The emergence of a powerful painkiller twice as potent as morphine on the black market raises serious questions for the health system.
As reported in the Bay of Plenty Times yesterday, oxycodone, also known as "hillbilly heroin", is a synthetic opiate often prescribed for pain relief associated with fractures and cancer.
The drug is now the number one cause of overdose in the United States, ahead of heroin and cocaine. It is as addictive as morphine yet thousands of prescriptions are being doled out to Bay patients each year.
According to the Best Practice Journal, the use of oxycodone in New Zealand increased by 249 per cent between 2008-2012. It has been subsidised by Pharmac since 2005.
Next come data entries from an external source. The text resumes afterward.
(* ===== verification/OutstandingTheorems.v ===== *)
(** * What the outstanding analysis reports

    The collector of Outstanding.v against the meaning of its report: the
    generations created in the window, in the order of their creation, that did
    not end by the observation point, each with the size it had then. *)

From S2P Require Import Prelude Bytes WireFormat Compression Event Completeness TraceReader TraceReaderTheorems OrderedMap IntervalSet GenerationTracker TrackerInvariant TrackerTheorems TrackerCalls TraceTime AnalysisFilter EventStream StreamContract StreamTheorems StreamExamples Outstanding.

(** ** The meaning of a report *)

Definition creations : list Notification → list MemoryGeneration :=
  omap (λ n, match n with on_created g => Some g | _ => None end).

Section meaning.
Context (window : OutstandingWindow) (h : FileHeader).

Definition inside (g : MemoryGeneration) : bool := holds (created_in_window window h (mg_created_by g)).
Definition by_c (event : Event) : bool := holds (at_or_before_c window h event).

(** [g] ended by the observation point. *)
Definition ended_by_c (calls : list Notification) (g : MemoryGeneration) : bool :=
  existsb (λ n, match n with
                | on_ended g' _ event => bool_decide (key_of g' = key_of g) && by_c event
                | _ => false
                end) calls.
(* ===== verification/StacksTheorems.v ===== *)
(** * What the stack groups say

    Both analyses group contributions: events with the bytes they allocated or
    released, and outstanding generations with their sizes.  A group is the summary
    of the contributions of its stack, and the groups come in the one order their
    sort key gives. *)

From S2P Require Import Prelude Bytes WireFormat Compression Event TraceReader TraceReaderTheorems OrderedMap GenerationTracker TrackerInvariant TrackerTheorems TrackerCalls TraceTime AnalysisFilter EventStream StreamContract StreamTheorems FilteredEvents StreamExamples Outstanding OutstandingTheorems Stacks.

(** ** The order of the groups *)

Section sort.
Context {G : Type} (stack_of : G → Z) (metric : G → Z).

Definition before (left right : G) : Prop := group_before stack_of metric left right = true.

Lemma before_spec l r : before l r ↔ metric r < metric l ∨ (metric l = metric r ∧ stack_of l < stack_of r).
Proof. unfold before, group_before. destruct (Z.eqb_spec (metric l) (metric r)); cbn [negb]; bool_facts; lia. Qed.

Lemma not_after_spec l r :
  not_after stack_of metric l r ↔ before l r ∨ (metric l = metric r ∧ stack_of l = stack_of r).
Proof.
  rewrite before_spec. unfold not_after, group_before.
  destruct (Z.eqb_spec (metric r) (metric l)); cbn [negb]; bool_facts; lia.
Qed.

#[local] Instance not_after_trans : Transitive (not_after stack_of metric).
Proof. intros a b c. rewrite !not_after_spec, !before_spec. lia. Qed.
#[local] Instance not_after_total : Total (not_after stack_of metric).
Proof. intros a b. rewrite !not_after_spec, !before_spec. lia. Qed.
Figures released by the Ministry of Health show 13,964 prescriptions were written in the Bay of Plenty for oxycodone in the 2013 financial year, down from 14,606 the previous year.
Tauranga drug counsellor Jill Knowler says the drug is easy to access and doctors are sometimes not doing followups and background for addiction.
The drug has also made its way on to the black market and some believe one avenue is through "doctor shopping".
Mount Maunganui GP Tony Farrell says oxycodone initially had been marketed as a painkiller for a wide range of ailments.
He expressed concern that, given the potency of the drug, it was marketed as a painkiller for moderate conditions.
It seems that - with more than 10,000 prescriptions in the Bay of Plenty alone - the drug could still be being over-prescribed.
The Ministry of Health should have this issue on its radar.